Vous avez été proviseur de ce grand établissement qui est le Lycée Lompolo Koné. Les élèves réclament à cor et à cris, des classes dignes de ce nom parce qu’ils prennent des cours dans des anciens dortoirs. Quel est votre appel à l’endroit du ministère de l’enseignement secondaire et supérieur et du gouvernement d’une manière générale par rapport à cet établissement qui porte le nom d’un grand fils de ce pays ?

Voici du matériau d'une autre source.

(* ===== verification/PromotionInv.v ===== *)
(** * Promotions: what is proved (promotion.go) *)

From S2P Require Import Prelude GoStrings Effects GoTime SpecReferences Crypto DeployState Store Rollout RolloutInv Promotion.
From Stdlib Require Import String.
Local Open Scope Z_scope.

Abbreviation ptrace := (list (Effects.happened panswer)).

(** ** Records on their way *)

(** The same promotion, with every outcome that [r] has. *)
Record carried (r r' : promotionRecord) : Prop := {
  carried_same : (p_ID r', p_Records r', p_StartedAt r', p_Actor r') = (p_ID r, p_Records r, p_StartedAt r, p_Actor r);
  carried_names : pa_Name <$> p_Applications r' = pa_Name <$> p_Applications r;
  carried_outcomes : ∀ i a, p_Applications r !! i = Some a → reached (pa_Status a) = false → p_Applications r' !! i = Some a }.
#[export] Instance carried_preorder : PreOrder carried.
Proof.
  split; [by intros r; split|]. intros r r' r'' [H1 H2 H3] [H4 H5 H6]. split; [congruence|congruence|]. intros i a Ha Hr. auto.
Qed.

(** Outcomes up to some application, nothing begun after it. *)
Definition front (k : nat) (l : list PromotedApplication) : Prop :=
  ∀ i a, l !! i = Some a → (i < k → reached (pa_Status a) = false)%nat ∧ (k < i → pa_Status a = PromotedPending)%nat.
Definition underway (r : promotionRecord) : Prop := p_CompletedAt r = None ∧ p_Status r = PromotionRunning ∧ ∃ k, front k (p_Applications r).
Definition ended (r : promotionRecord) : Prop :=
  p_CompletedAt r ≠ None ∧ Forall (λ a, reached (pa_Status a) = false) (p_Applications r) ∧
  p_Status r = if existsb (λ a, bool_decide (pa_Status a = PromotedFailed)) (p_Applications r) then PromotionFailed else PromotionSucceeded.

Fixpoint last_kept (tr : ptrace) : option promotionRecord :=
  match tr with
  | [] => None
  | mk_happened (PKeep r) _ :: _ => Some r
  | _ :: rest => last_kept rest
  end.

(** The record that was last handed to the store says that this application is
    being started, every one before it has an outcome, and none after it has
    been begun. *)
Definition at_work (n : string) (tr : ptrace) : Prop :=
  ∃ r i a, last_kept tr = Some r ∧ p_Applications r !! i = Some a ∧ pa_Name a = n ∧ pa_Status a = PromotedStarting ∧ front i (p_Applications r).

Section Carry.
Context (world : ptrace → ∀ c, panswer c) (r : promotionRecord).
Hypothesis begun : underway r.

Definition fits_promotion (tr : ptrace) (e : Effects.happened panswer) : Prop :=
  match what e with
  | PKeep rec => carried r rec ∧ (underway rec ∨ ended rec)
  | PGetApplication n | PStart n => at_work n tr
  | _ => True
  end.
Fixpoint safe_promotion (tr : ptrace) : Prop := match tr with [] => True | e :: rest => fits_promotion rest e ∧ safe_promotion rest end.

Definition told_to_stop (tr : ptrace) : Prop := mk_happened PStopping true ∈ tr.

(** In memory: outcomes before [i], and [r]'s own word from [i] on. *)
Record upto (i : nat) (s : Effects.St transfer panswer) (rec : promotionRecord) : Prop := {
  u_safe : safe_promotion s.2;
  u_rec : promotion s.1 = Some rec;
  u_carried : carried r rec;
  u_open : p_CompletedAt rec = None ∧ p_Status rec = PromotionRunning;
  u_before : ∀ j a, (j < i)%nat → p_Applications rec !! j = Some a → reached (pa_Status a) = false;
  u_after : ∀ j, (i ≤ j)%nat → p_Applications rec !! j = p_Applications r !! j }.
(** The same while the [i]-th is started. *)
Record during (i : nat) (n : string) (s : Effects.St transfer panswer) (rec : promotionRecord) : Prop := {
  w_safe : safe_promotion s.2;
  w_rec : promotion s.1 = Some rec;
  w_kept : last_kept s.2 = Some rec;
  w_carried : carried r rec;
  w_open : p_CompletedAt rec = None ∧ p_Status rec = PromotionRunning;
  w_this : ∃ a, p_Applications rec !! i = Some a ∧ pa_Name a = n ∧ pa_Status a = PromotedStarting;
  w_front : front i (p_Applications rec);
  w_old : ∃ a, p_Applications r !! i = Some a ∧ reached (pa_Status a) = true;
  w_after : ∀ j, (i < j)%nat → p_Applications rec !! j = p_Applications r !! j }.

Lemma during_at_work i n s rec : during i n s rec → at_work n s.2.
Proof. intros [? ? ? ? ? (a & ? & ? & ?) ? ? ?]. by exists rec, i, a. Qed.

(** A call that is not a write of the record. *)
Lemma during_step i n (s : Effects.St transfer panswer) rec c a : during i n s rec → (∀ x, c ≠ PKeep x) → fits_promotion s.2 (mk_happened c a) →
  during i n (s.1, mk_happened c a :: s.2) rec.
Proof.
  intros [H1 H2 H3 H4 H5 H6 H7 H8 H9] Hc Hf. split; try done. cbn [snd last_kept]. destruct c; try exact H3. by destruct (Hc r0).
Qed.

Lemma alter_names f (l : list PromotedApplication) i : (∀ a, pa_Name (f a) = pa_Name a) → pa_Name <$> alter f i l = pa_Name <$> l.
Proof. intros Hf. revert i. induction l as [|a l IH]; intros [|i]; csimpl; [done|done|by rewrite Hf|by rewrite IH]. Qed.
Lemma carried_alter rec i st msg : carried r rec → (∀ a, p_Applications r !! i = Some a → reached (pa_Status a) = true) →
  carried r (with_applications rec (alter (λ a, mk_promoted (pa_Name a) st msg) i (p_Applications rec))).
Proof.
  intros [H1 H2 H3] Hi. split; [done|simpl; by rewrite alter_names|]. intros j a Ha Hr. simpl.
  rewrite list_lookup_alter_ne; [by apply H3|]. intros <-. apply Hi in Ha. congruence.
Qed.

(** What set leaves in memory and hands to the store. *)
Lemma set_keeps i st msg s rec : promotion s.1 = Some rec → safe_promotion s.2 →
  let rec' := with_applications rec (alter (λ a, mk_promoted (pa_Name a) st msg) i (p_Applications rec)) in
  carried r rec' ∧ underway rec' →
  let s' := (set_application world i st msg s).2 in
  promotion s'.1 = Some rec' ∧ last_kept s'.2 = Some rec' ∧ safe_promotion s'.2.
Proof.
  intros Hp Hs rec' [Hc Hu]. unfold set_application, keep_promotion. rewrite then_set, then_get. cbn [fst set_promotion promotion]. rewrite Hp. cbn [fmap option_fmap option_map].
  fold rec'. rewrite then_perform. cbn. split_and!; [done|done|done|by left|done].
Qed.

(** ** One application *)

Lemma front_reached k i a : front k (p_Applications r) → p_Applications r !! i = Some a → reached (pa_Status a) = true → (k ≤ i)%nat.
Proof. intros Hf Ha Hr. destruct (decide (i < k)%nat) as [Hl|]; [|lia]. apply (Hf i a Ha) in Hl. congruence. Qed.

Lemma set_starting i a s rec : upto i s rec → p_Applications r !! i = Some a → reached (pa_Status a) = true →
  ∃ rec', during i (pa_Name a) (set_application world i PromotedStarting [] s).2 rec'.
Proof.
  intros [H1 H2 H3 H4 H5 H6] Ha Hr. destruct begun as (_ & _ & k & Hk). pose proof (front_reached k i a Hk Ha Hr) as Hki.
  set (rec' := with_applications rec (alter (λ a, mk_promoted (pa_Name a) PromotedStarting []) i (p_Applications rec))).
  assert (p_Applications rec' !! i = Some (mk_promoted (pa_Name a) PromotedStarting [])) as Hi.
  { simpl. rewrite list_lookup_alter_eq, H6, Ha by lia. done. }
  assert (∀ j, i ≠ j → p_Applications rec' !! j = p_Applications rec !! j) as Hj by (intros j Hj; simpl; by rewrite list_lookup_alter_ne).
  assert (front i (p_Applications rec')) as Hf.
  { intros j b Hb. split; intros Hl; rewrite Hj in Hb by lia; [by eapply H5|]. rewrite H6 in Hb by lia. apply (Hk j b Hb). lia. }
  assert (carried r rec') as Hc by (apply carried_alter; [done|intros b Hb; congruence]).
  destruct (set_keeps i PromotedStarting [] s rec H2 H1) as (E1 & E2 & E3); [split; [exact Hc|split; [apply H4|split; [apply H4|by exists i]]]|].
  exists rec'. split; try done; [by eexists|by exists a|]. intros j Hl. rewrite Hj by lia. apply H6. lia.
Qed.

Merci pour cette question. Avant même de m’adresser à l’Etat, je vais demander aux enfants d’avoir un état d’esprit patriotique. On fait avec ce qu’on a sous la main pour le moment en attendant que l’Etat assume ses responsabilités et mette des infrastructures dignes de ce nom. C’est depuis les années 1984 avec la révolution de Thomas Sankara que ces dortoirs ont été supprimés et transformés en salles de classes pour accueillir le maximum d’élèves issus du primaire. Donc, c’est toujours la même initiative qui est là et c’est pour permettre l’accès au maximum d’enfants. De ces classes sont sorties des gens aujourd’hui qui ont été ministres, ceci ou cela dans ce pays. Il faut que la jeunesse montante comprenne que quelque soit l’état de ces classes, je ne souhaite pas que ça suinte mais s’ils disent que ce sont des dortoirs, ils se sont trompés de combat. Ça fait 40 ans que les dortoirs ont été transformés en salles de classe et tous ceux qui sont passés par ces classes, cela ne les a pas empêchés de réussir. Je demande aux enfants qu’à défaut de la maman, on doit téter la grand-mère. Qu’ils acceptent en attendant que l’Etat mette les moyens à leur disposition. Aussi, que ceux qui sont passés par là-bas viennent appuyer. Que les anciens élèves entendent cet appel de la jeune génération pour aider l’Etat à réaliser ces infrastructures pour les nouvelles générations. Ce n’est pas au Lompolo Koné seulement il y a ce genre d’établissements, c’est un peu partout. Si je prends Ouahigouya il y a le Lycée Yadéga. Le lycée provincial de Koudougou, c’est également la même situation.
Quelque chose vous reste-t-il toujours sur le cœur ?
C’est la paix d’abord dans le pays. Particulièrement je ne comprends pas ceux qui refusent d’admettre notre combat de souveraineté. C’est très dommage parce que je crois qu’on a déjà raté en 1984 et depuis 2022, Dieu nous a donné le Capitaine Ibrahim Traoré. Il ne faut pas que nous rations encore cette échéance. Je demande à tous les fils et à toutes les filles du Burkina, de se donner la main pour que notre souveraineté soit garantie, pour que notre territoire soit vraiment conquis. Enfin, je souhaite une bonne rentrée scolaire à tous les enfants, à tous les parents d’élèves et à tous les acteurs de l’éducation.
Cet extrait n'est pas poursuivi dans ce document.